Is this just how it’s going to be, for the rest of my life? Is it possible to forget that time will take everything from us? How do you hold on to something precious if it’s just smoke?

I trust that you noticed the scariest part of this story. This woman and her husband had a reading from one of Polly’s columns at her wedding. If that does not worry you, nothing will.

As for the metaphysics, the issue is not the Bergsonian theory of time or some such. It must have something to do with her biological clock. She does not mention it. Polly does not notice it. Therefore it must be the issue. If you go back and look at the first sentence I quoted from her letter, you will see that she is thinking about broken eggs. Hint.
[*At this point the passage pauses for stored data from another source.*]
Lemma Split_segments_no_slash s :
  Forall (λ seg, slash ∉ chars seg) (Split s).
Proof.
  induction s as [|c s IH]; simpl.
  - repeat constructor. apply not_elem_of_nil.
  - destruct (Ascii.eqb c slash) eqn:E.
    + constructor; [apply not_elem_of_nil | exact IH].
    + apply Ascii.eqb_neq in E.
      destruct (Split s) as [|h t].
      * repeat constructor. simpl. rewrite not_elem_of_cons.
        split; [congruence | apply not_elem_of_nil].
      * apply Forall_cons in IH as [Hh Ht]. constructor; [|exact Ht].
        simpl. rewrite not_elem_of_cons. split; [congruence | exact Hh].
Qed.

Lemma Split_no_slash s : slash ∉ chars s → Split s = [s].
Proof.
  induction s as [|c s IH]; [reflexivity|]. simpl.
  rewrite not_elem_of_cons. intros [Hc Hs].
  destruct (Ascii.eqb_spec c slash) as [->|_]; [contradiction|].
  now rewrite (IH Hs).
Qed.

Lemma Split_app_slash seg t :
  slash ∉ chars seg → Split (seg +:+ String slash t) = seg :: Split t.
Proof.
  induction seg as [|c seg IH]; simpl.
  - intros _. reflexivity.
  - rewrite not_elem_of_cons. intros [Hc Hs].
    destruct (Ascii.eqb_spec c slash) as [->|_]; [contradiction|].
    now rewrite (IH Hs).
Qed.

Lemma Split_joinSlash segs :
  segs ≠ [] → Forall (λ seg, slash ∉ chars seg) segs →
  Split (joinSlash segs) = segs.
Proof.
  induction segs as [|seg rest IH]; [contradiction|]. intros _ Hall.
  apply Forall_cons in Hall as [Hseg Hrest].
  destruct rest as [|seg' rest].
  - simpl. now apply Split_no_slash.
  - rewrite joinSlash_cons by discriminate.
    rewrite Split_app_slash by exact Hseg.
    now rewrite IH.
Qed.

(** [Split] gives the segments of the string, and nothing else does. *)
Lemma segmentsOf_Split s segs : segmentsOf s segs ↔ segs = Split s.
Proof.
  unfold segmentsOf. split.
  - intros (Hne & <- & Hall). symmetry. now apply Split_joinSlash.
  - intros ->. split; [apply Split_not_nil|].
    split; [apply joinSlash_Split | apply Split_segments_no_slash].
Qed.

(** *** The scan and the loops *)

Section SearchProperties.
Context (toLower : rune → rune).

(** The left-to-right scan decides the case-folded subsequence relation. *)
Lemma matchRunes_sublist (target source : list rune) :
  matchRunes toLower source target = true
  ↔ (toLower <$> source) `sublist_of` (toLower <$> target).
Proof.
  revert source. induction target as [|r2 target IH]; intros [|r1 source]; simpl.
  - split; [constructor | reflexivity].
  - split; [discriminate|]. intros H. now apply sublist_nil_r in H.
  - split; [intros _; apply sublist_nil_l | reflexivity].
  - destruct (Z.eqb_spec (toLower r1) (toLower r2)) as [Heq|Hne].
    + rewrite IH, Heq. split; [apply sublist_skip|].
      intros H. apply sublist_cons_r in H as [H|(l' & [= <-] & H)]; [|done].
      etrans; [|exact H]. now apply sublist_cons.
    + rewrite IH. simpl. split; [apply sublist_cons|].
      intros H. apply sublist_cons_r in H as [H|(l' & [= Hh _] & _)]; done.
Qed.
Is she concerned that she is running out of time before she has children? What does she think about it? She does not tell us. What does her husband think about this? She does not tell us. Polly does not notice and does not seem much to care.

It’s another day in the life of one of America’s most challenged advice columnist. And yet another occasion for her to embarrass herself by missing the obvious point. Since Polly continually insists that she is opposed to shame, it is a good thing—because then she can numb herself to the fact that she seems incapable of offering any but the silliest of supposed advice.

5 comments:

sestamibi said...

Oh, Stuart, you are so retro. Didn't you notice she referred to her "partner" in the text? What makes you think that she married a man?

Stuart Schneiderman said...

Fair point... and likely a true point. This does not prevent her from worrying about her biological clock and her desire for a child. It might very well cause her to question her marriage. It will make the issue that much more complicated... and that much beyond Polly's ken.

Sam L. said...

This person of the female persuasion is, in fake German, upgeMESSED! I suggest we all all slowly stand up and rapidly proceede to the nearest exit.

Ares Olympus said...

It is strange that she doesn't mention children in her existential angst, and perhaps it is her unconscious biological clock, even if she's in a lesbian relationship, lots of couples adopt or find a sperm donor. It would be better if she could know that was an unconscious cause. I wonder how that could be tested? Perhaps if she had some children in her life, she could better explore those feelings. Too bad Polly was too into herself to see that obvious question.

UbuMaccabee said...

She’s 35. Her sad egg would only link with a sad sperm and create a sad, sickly child who, under ordinary circumstances would die before it was 3.